Historically, European equities have been an unpopular area for UK intermediaries. In fact, in 2008, there was not a single month when there were not retail net outflows from retail investors in the Europe ex UK sector and four times it was the worst-selling sector, according to IMA figures. So does sticking the title income beside the European name suddenly make it more attractive?

As there is no separate European income sector – as yet – it is difficult to tell just how popular these vehicles are becoming. Argonaut’s portfolio appears to have the lion’s share of the industry takings in this area with a fund exceeding £301m. Psigma’s fund has £700,000 in assets, Invesco Perpetual’s fund has more than £30m, Swip’s has £20m, Jupiter’s portfolio is £16m in size while the Newton portfolio has £32m. F&C’s European growth & income has £134m in assets although the fund was originally launched in 1988 with just a growth mandate and only recently changed its focus towards income.

In terms of performance, the income funds are stacking up reasonably well, with two among the top 10 best performers in the Europe ex UK sector over the 12 months to April 8 and again over six months to that date, according to Trustnet figures.

Millar feels that European equities as a whole have unfairly been out of favour with UK investors for years. He says: “It is surprising, considering how well European equities have done over time compared with other regions. Many investors confuse the macro situation in Europe, which tends to lag the rest of the world, with its stockmarket, which is consistently one of the better performers.”

With investors craving income, he believes now is a good time to draw interest into the European equity arena. “With yields similar to the UK and a market with similar structures and risks, it is a sensible first step when looking abroad,” he says.

Over in the global equity camp, managers are equally enthusiastic about the opportunities being presented for dividend growth.

Mark Whitehead, co-manager of the Sarasin international growth fund, says the yield in global equities is at a now at a similar level to the UK, only available on a broader range of stocks. Whitehead, who has just two UK holdings in his portfolio at the moment, points out that 40 per cent of the UK market’s dividends comes from just five stocks – BP, Shell, HSBC, Vodafone and GlaxoSmithKline. But then the UK market has always been reliant on a few sectors to do most of the “heavy lifting” when it comes to dividend provision, he says.

“Two years ago, if you had told me that you could produce a portfolio with a yield of 5 per cent but were underweight financials, I would have laughed. There is not the same level of sector concentration for dividends in the global area.”

He points out there are 484 companies yielding in excess of 4 per cent in the MSCI World index while Millar says there are three times more stocks in Europe providing a yield exceeding 4 per cent than in the UK.

Whitehead agrees that there has been a mindset change in Europe concerning dividend payments.

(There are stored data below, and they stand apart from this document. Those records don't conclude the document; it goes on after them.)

(* ===== verification/Sched.v ===== *)
(** * Threads and the scheduler ([kernel/process/sched/sched.c],
    [kernel/arch/x86_64/context.c])

    Preemptive round robin on one processor.  Threads and processes are records in
    memory maps by address; the ring of threads is a [ListDs] list whose values are
    thread addresses.  [cpu_t] holds what a context switch exchanges: the interrupt
    frame, the FPU state, the FS base, the kernel stack in the TSS and CR3. *)

From S2P Require Import Prelude Interfaces MemMap Pmm Kheap ListDs.
#[local] Open Scope Z_scope.

Definition THREAD_STATUS_READY : Z := 0.
Definition THREAD_STATUS_RUNNING : Z := 1.
Definition THREAD_STATUS_BLOCKED : Z := 2.
Definition THREAD_STATUS_DESTROYED : Z := 3.

(** The x86_64 interrupt frame. *)
Record stack_frame_t : Type := mk_frame {
  ds : Z;
  r15 : Z; r14 : Z; r13 : Z; r12 : Z; r11 : Z; r10 : Z; r9 : Z; r8 : Z;
  rdi : Z; rsi : Z; rbp : Z; rbx : Z; rdx : Z; rcx : Z; rax : Z;
  intn : Z; errCode : Z;
  rip : Z; cs : Z; rflags : Z; rsp : Z; ss : Z
}.

Record thread_t : Type := mk_thread {
  t_status : Z;
  t_regs : stack_frame_t;
  t_tsp : Z;
  t_fpRegs : list Z;
  t_kernelStack : Z;
  t_kernelStackDeallocAddress : Z;
  t_process : Z
}.

Record process_t : Type := mk_process {
  p_name : Z;
  p_pid : Z;
  p_exitStatus : Z;
  p_status : Z;
  p_pt : Z;
  p_fdTable : Z;
  p_fdMax : Z;
  p_cwd : Z;
  p_mainThread : Z;
  p_parent : Z;
  p_next : Z
}.

Record cpu_t : Type := mk_cpu { cpu_fp : list Z; cpu_fsbase : Z; cpu_rsp0 : Z; cpu_cr3 : Z }.

(** The globals of sched.c with the memory they point to; [threadList] is [None]
    before [sched_init]. *)
Record sched_state (H : Type) : Type := mk_sched {
  threads : Z -> thread_t;
  processes : Z -> process_t;
  threadList : option (list_t H);
  currentThreadNode : Z;
  currentThread : Z;
  currentProcess : Z;
  cpu : cpu_t
}.
Arguments mk_sched {H}.
Arguments threads {H}.
Arguments processes {H}.
Arguments threadList {H}.
Arguments currentThreadNode {H}.
Arguments currentThread {H}.
Arguments currentProcess {H}.
Arguments cpu {H}.

Definition w_status (x : Z) (t : thread_t) : thread_t :=
  mk_thread x (t_regs t) (t_tsp t) (t_fpRegs t) (t_kernelStack t) (t_kernelStackDeallocAddress t) (t_process t).
Definition w_context (r : stack_frame_t) (fp : list Z) (t : thread_t) : thread_t :=
  mk_thread (t_status t) r (t_tsp t) fp (t_kernelStack t) (t_kernelStackDeallocAddress t) (t_process t).
Definition w_tsp (x : Z) (t : thread_t) : thread_t :=
  mk_thread (t_status t) (t_regs t) x (t_fpRegs t) (t_kernelStack t) (t_kernelStackDeallocAddress t) (t_process t).

Section Sched.
Context {H : Type} `{KH : KernelHeap H}.
Implicit Types (s : sched_state H).

Definition upd_thread (a : Z) (g : thread_t -> thread_t) s : sched_state H :=
  mk_sched (upd (threads s) a (g (threads s a))) (processes s) (threadList s) (currentThreadNode s)
    (currentThread s) (currentProcess s) (cpu s).
Definition set_threadList (l : list_t H) s : sched_state H :=
  mk_sched (threads s) (processes s) (Some l) (currentThreadNode s) (currentThread s) (currentProcess s) (cpu s).
Definition set_current (node thread process : Z) s : sched_state H :=
  mk_sched (threads s) (processes s) (threadList s) node thread process (cpu s).
Definition set_cpu (c : cpu_t) s : sched_state H :=
  mk_sched (threads s) (processes s) (threadList s) (currentThreadNode s) (currentThread s) (currentProcess s) c.

(** ** The code *)

(** The [checkready] loop of [_sched_get_next_thread]; [lfuel] bounds the list walk of
    [list_remove].  With the ring empty the head is NULL and is dereferenced. *)
Fixpoint checkready (fuel lfuel : nat) s : outcome (sched_state H) :=
  match fuel, threadList s with
  | O, _ => OutOfFuel
  | _, None => Fault
  | S f, Some l =>
      '(l, s) ←
        (if t_status (threads s (currentThread s)) =? THREAD_STATUS_DESTROYED then
           '(_, l) ← list_remove lfuel (currentThread s) l; Ret (l, set_threadList l s)
         else Ret (l, upd_thread (currentThread s) (w_status THREAD_STATUS_READY) s));
      let node := if currentThreadNode s =? 0 then head l else currentThreadNode s in
      if node =? 0 then Fault
      else
        let thread := n_value (nodes l node) in
        let s := set_current (n_next (nodes l node)) thread (t_process (threads s thread)) s in
        if negb (t_status (threads s (currentThread s)) =? THREAD_STATUS_READY) then checkready f lfuel s
        else Ret s
  end.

He says: “Not long ago, companies were more interested in gearing up their balance sheets but today they are more interested in providing a progressive dividend and they are more open to disclosing their dividend policy.”

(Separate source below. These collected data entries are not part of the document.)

(* ===== verification/Process.v ===== *)
(** * Processes ([kernel/process/process.c])

    The process table, [fork], [exit], [waitpid] and [execve], composed from the
    scheduler ([Sched]), the file layer ([Vnode]), virtual memory ([Vmm]) and the program
    loader ([Elf]).  There is one kernel heap, the one in the file layer's state: the
    thread list is run with it.  [user] is the memory of a process by its page table, at
    user addresses; a system call sees it below [VMM_USER_END] and kernel memory above. *)

From S2P Require Import Prelude Links Interfaces MemMap Pmm MemUtil Kheap Paging Vmm ListDs Path Vnode Bytes Module Elf ExecStack Sched.
#[local] Open Scope Z_scope.

Definition PROCESS_STATUS_RUNNING : Z := 0.
Definition PROCESS_STATUS_ZOMBIE : Z := 1.
Definition VMM_INIT_KERNEL_STACK_SIZE : Z := 8192.

(** [sizeof(process_t)] and [sizeof(thread_t)]. *)
Definition PROCESS_SIZE : Z := 80.
Definition THREAD_SIZE : Z := 752.

Record kernel (X H P : Type) : Type := mk_kernel {
  kn_exec : exec_state X H P;
  kn_sched : sched_state H;
  processList : Z;
  processListLast : Z;
  initProc : Z;
  next_pid : Z
}.
Arguments mk_kernel {X H P}.
Arguments kn_exec {X H P}.
Arguments kn_sched {X H P}.
Arguments processList {X H P}.
Arguments processListLast {X H P}.
Arguments initProc {X H P}.
Arguments next_pid {X H P}.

Outside Europe, Whitehead says there are opportunities in countries which are not so mired in recession and which have tangible income streams such as tthe Pacific region.

He says one of the attractions of looking at companies outside the UK is that, unlike in the mature UK dividend market, companies whose dividend payments are relatively new stand a greater chance of growing these payouts. Some companies in the global market have only recently started paying out dividends and as such there is room to grow.

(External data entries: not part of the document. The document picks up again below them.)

Lemma find_cached_spec drv blk s l : forall fuel prev,
  blinked s prev l 0 -> Forall (fun b => b <> 0) l -> (length l < fuel)%nat ->
  find_cached fuel (first_v 0 l) drv blk s = Ret (default 0 (List.find (hit drv blk s) l)).
Proof.
  induction l as [|b l IH]; intros [|f] prev Hl Hz Hf; cbn [length] in Hf; try lia; [reflexivity|].
  cbn [find_cached first_v List.find]. apply Forall_cons in Hz as [Hb Hz]. destruct Hl as (En & _ & Hl).
  rewrite (proj2 (Z.eqb_neq b 0) Hb). fold (hit drv blk s b). destruct (hit drv blk s b); [reflexivity|].
  rewrite En. apply (IH f b Hl Hz). lia.
Qed.

Lemma find_free_spec s l : forall fuel prev,
  blinked s prev l 0 -> Forall (fun b => b <> 0) l -> (length l < fuel)%nat ->
  find_free fuel (first_v 0 l) s = Ret (default 0 (List.find (unused s) l)).
Proof.
  induction l as [|b l IH]; intros [|f] prev Hl Hz Hf; cbn [length] in Hf; try lia; [reflexivity|].
  cbn [find_free first_v List.find]. apply Forall_cons in Hz as [Hb Hz]. destruct Hl as (En & _ & Hl).
  rewrite (proj2 (Z.eqb_neq b 0) Hb). fold (unused s b). destruct (unused s b); [reflexivity|].
  rewrite En. apply (IH f b Hl Hz). lia.
Qed.

Lemma find_in (f : Z -> bool) l b : List.find f l = Some b -> b ∈ l /\ f b = true.
Proof. intros E. apply List.find_some in E as [H1 H2]. split; [now apply list_elem_of_In|exact H2]. Qed.

(** Reading a block into an unlocked buffer. *)
Lemma bcache_read_spec b s :
  b_lock (bc_buf s b) = false ->
  let x := bc_buf s b in
  match d_read (drives s (drive x)) with
  | None => Returns (bcache_read b s) (fun '(r, s') =>
      r = -1 /\ dev s' = dev s /\ st_errno s' = ENOSYS /\ only_buf s b x s')
  | Some read => forall q bytes d, read (drive x) (block x) 1 (data x) (dev s) = Ret (q, bytes, d) ->
      Returns (bcache_read b s) (fun '(r, s') =>
        r = 0 /\ dev s' = d /\ st_errno s' = st_errno s /\ only_buf s b (w_bdata bytes x) s')
  end.
Proof.
  intros L x. unfold bcache_read. rewrite L. cbn [acquireLock mbind outcome_bind].
  rewrite upd_buf_read, Z.eqb_refl. cbn [drive block data w_block_lock]. fold x.
  change (drives (upd_buf b (w_block_lock true) s)) with (drives s).
  destruct (d_read (drives s (drive x))) as [read|]; [intros q bytes d E|].
  - change (dev (upd_buf b (w_block_lock true) s)) with (dev s). rewrite E. cbn [mbind outcome_bind].
    apply Returns_ret. splits; try reflexivity. split; try reflexivity. intros y. rewrite !upd_buf_read. cbn.
    unfold upd. destruct (Z.eqb_spec y b) as [->|]; [|reflexivity]. rewrite Z.eqb_refl. unfold w_bdata, w_block_lock.
    cbn. unfold releaseLock, x. rewrite <- L. now destruct (bc_buf s b).
  - apply Returns_ret. splits; try reflexivity. split; try reflexivity. intros y. rewrite !upd_buf_read. cbn.
    unfold upd. destruct (Z.eqb_spec y b) as [->|]; [|reflexivity]. rewrite Z.eqb_refl. unfold w_block_lock.
    cbn. unfold releaseLock, x. rewrite <- L. now destruct (bc_buf s b).
Qed.

(** What [bcache_get] makes of a free buffer. *)
Definition loaded (drv blk : Z) (bytes : list Z) (x : bcache_buf_t) : bcache_buf_t :=
  mk_buf true false 1 bytes blk drv (b_next x) (b_prev x) false.
Definition emptied (drv blk : Z) (x : bcache_buf_t) : bcache_buf_t :=
  mk_buf false false 0 (data x) blk drv (b_next x) (b_prev x) false.
Definition shared (x : bcache_buf_t) : bcache_buf_t := w_bref (u32 (refCount x + 1)) x.
End Spec.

But while the argument for foreign income is understandable and compelling and there is great interest from providers, it remains to be seen if the funds being launched in this area will garner attention from investors.

Within the global growth sector, the Sarasin fund is the best-performing fund with an income remit and is ranked 28th out of 150 funds over 12 months while over six months it is CS global income ranked 35th followed by Thread-needle’s fund at 39th.